Federal bureaucracies have gotten thousands of phone calls, e-mails and letters in recent years from people demanding to know what is being sprayed and why. Some of the missives are threatening. It's impossible to tell how many supporters these ideas have attracted, but the people who believe them say they're tired of getting the brush-off from officials. And they're tired of health problems they blame on ''spraying.''
''This is blatant. This is in your face,'' says Philip Marie Sr., a retired nuclear quality engineer from Bartlett, N.H., who says the sky above his quiet town is often crisscrossed with ''spray'' trails. ''No one will address it,’’ he says. ''Everyone stonewalls this thing.''
The situation Marie and others describe is straight out of The X-Files.
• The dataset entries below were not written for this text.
(** * Loan eligibility model: a shallow embedding of the scoring engine

    The development follows the class [LoanEligibilityModel] of the module
    that the services import as [ml/modelTraining]: feature engineering, the
    scaler fit, the gradient loop, the evaluation metrics, [train],
    [predict], and the module-level accessors [getOrCreateModel] and
    [trainNewModel].

    Numbers.  A JavaScript [number] is modelled by [number] below: an exact
    rational, or one of the three special values NaN, +Infinity and
    -Infinity, with the arithmetic, comparison and truthiness rules of
    ECMAScript on them.  Rounding to binary64, overflow of finite values and
    the sign of zero are not modelled (there is one zero, and a non-zero
    number divided by it is an infinity of the sign of the numerator);
    every statement below is proved in this exact arithmetic.  The
    theorems on what the functions return are worded so as not to lean on
    it: they give a result by the formula of the code, they bound a result
    only where rounding keeps the bound, and they name NaN as an outcome
    where overflow can produce it.  The module [Double] repeats the numeric
    core of [predict] on binary64 numbers and shows such outcomes.
    [Math.exp], [Math.sqrt] and [Math.random] are left open (section
    variables): ECMAScript fixes them only up to an
    implementation-approximated or implementation-defined value. *)

From Stdlib Require Import QArith Qround Qabs Lia Lqa ZArith String List Sorted Permutation.
From Stdlib Require PrimFloat.
From stdpp Require Import base option list gmap strings.
Import ListNotations.
(** * Converter-2curs: the conversion job orchestrator of [app.py]

    A shallow embedding of the Flask video converter: the job record
    ([ConversionTask]), the registry ([TaskManager]), the format catalog and
    transcoder ([VideoConverter]), the extension check ([FileValidator]), the
    job runner ([process_conversion]) and the request handlers that create,
    poll and purge jobs.  Python exceptions are values of an error monad, the
    process-wide registry and the file system are an explicit [World], and
    everything the program does not own (the external encoder, [os.remove],
    [float], [str.lower], [secure_filename], [uuid4]) enters as a parameter. *)

From Stdlib Require Import String Ascii ZArith Bool List Lia.
From Stdlib Require Import Floats.PrimFloat Uint63.
From stdpp Require Import base option gmap strings list.
Import ListNotations.

Local Open Scope string_scope.

(** ** Python values and exceptions *)

(** An exception instance as the handlers of [app.py] see it: which of the
    classes named by an [except] clause it belongs to (every class is a
    subclass of [Exception]) and what [str(e)] gives. *)
Inductive ExcClass : Type :=
| TimeoutExpired
| RequestEntityTooLarge
| OtherException.

Record PyException : Type := mkExc {
  exc_class : ExcClass;
  exc_str : string
}.

(** Outcome of evaluating a Python expression: a value, or a raised exception. *)
Inductive result (A : Type) : Type :=
| Ok (a : A)
| Raise (e : PyException).
Arguments Ok {A} a.
Arguments Raise {A} e.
He and others report one day looking up at the sky and realizing that they were seeing abnormal contrails: contrails that lingered and spread into wispy clouds, multiple contrails arranged in tick-tack-toe-like grids or parallel lines, contrails being laid down by white planes without registration numbers.
Believers call these tracks ''chemtrails.'' They say they don't know why the chemicals are being dropped, but that doesn't stop them from speculating. Many guess that the federal government is trying to slow global warming with compounds that reflect sunlight into the sky. Some propose more ominous theories, such as a government campaign to weed out the old and sick. Exasperated by persistent questions, the Environmental Protection Agency, NASA, the Federal Aviation Administration and the National Oceanic and Atmospheric Administration joined forces last fall to publish a fact sheet explaining the science of contrail formation. A few months earlier, the Air Force had put out its own fact sheet, which tries to refute its opponents' arguments point by point.
''If you try to pin these people down and refute things, it's, 'Well, you're just part of the conspiracy,' '' says atmospheric scientist Patrick Minnis of NASA's Langley Research Center in Hampton, Va. ''Logic is not exactly a real selling point for most of them.'' Nothing is ''out there'' except water vapor and ice crystals, say irritated scientists who study contrails. Some, such as Minnis, are outraged enough by the claims of chemtrail believers that they have trolled Internet chat rooms to correct misinformation or have gotten into arguments with callers.
''Conspiracy nonsense,'' snorts Kenneth Sassen, an atmospheric scientist at the University of Utah. ''These things are at 30,000 to 40,000 feet in the atmosphere. They're tiny particles. They're not going to affect anyone.''
The cloud-forming contrails that conspiracy theorists find so ominous are ''perfectly natural,'' Minnis says. The odd grid and parallel-line patterns are easily explained as contrails blown together by the wind, scientists say.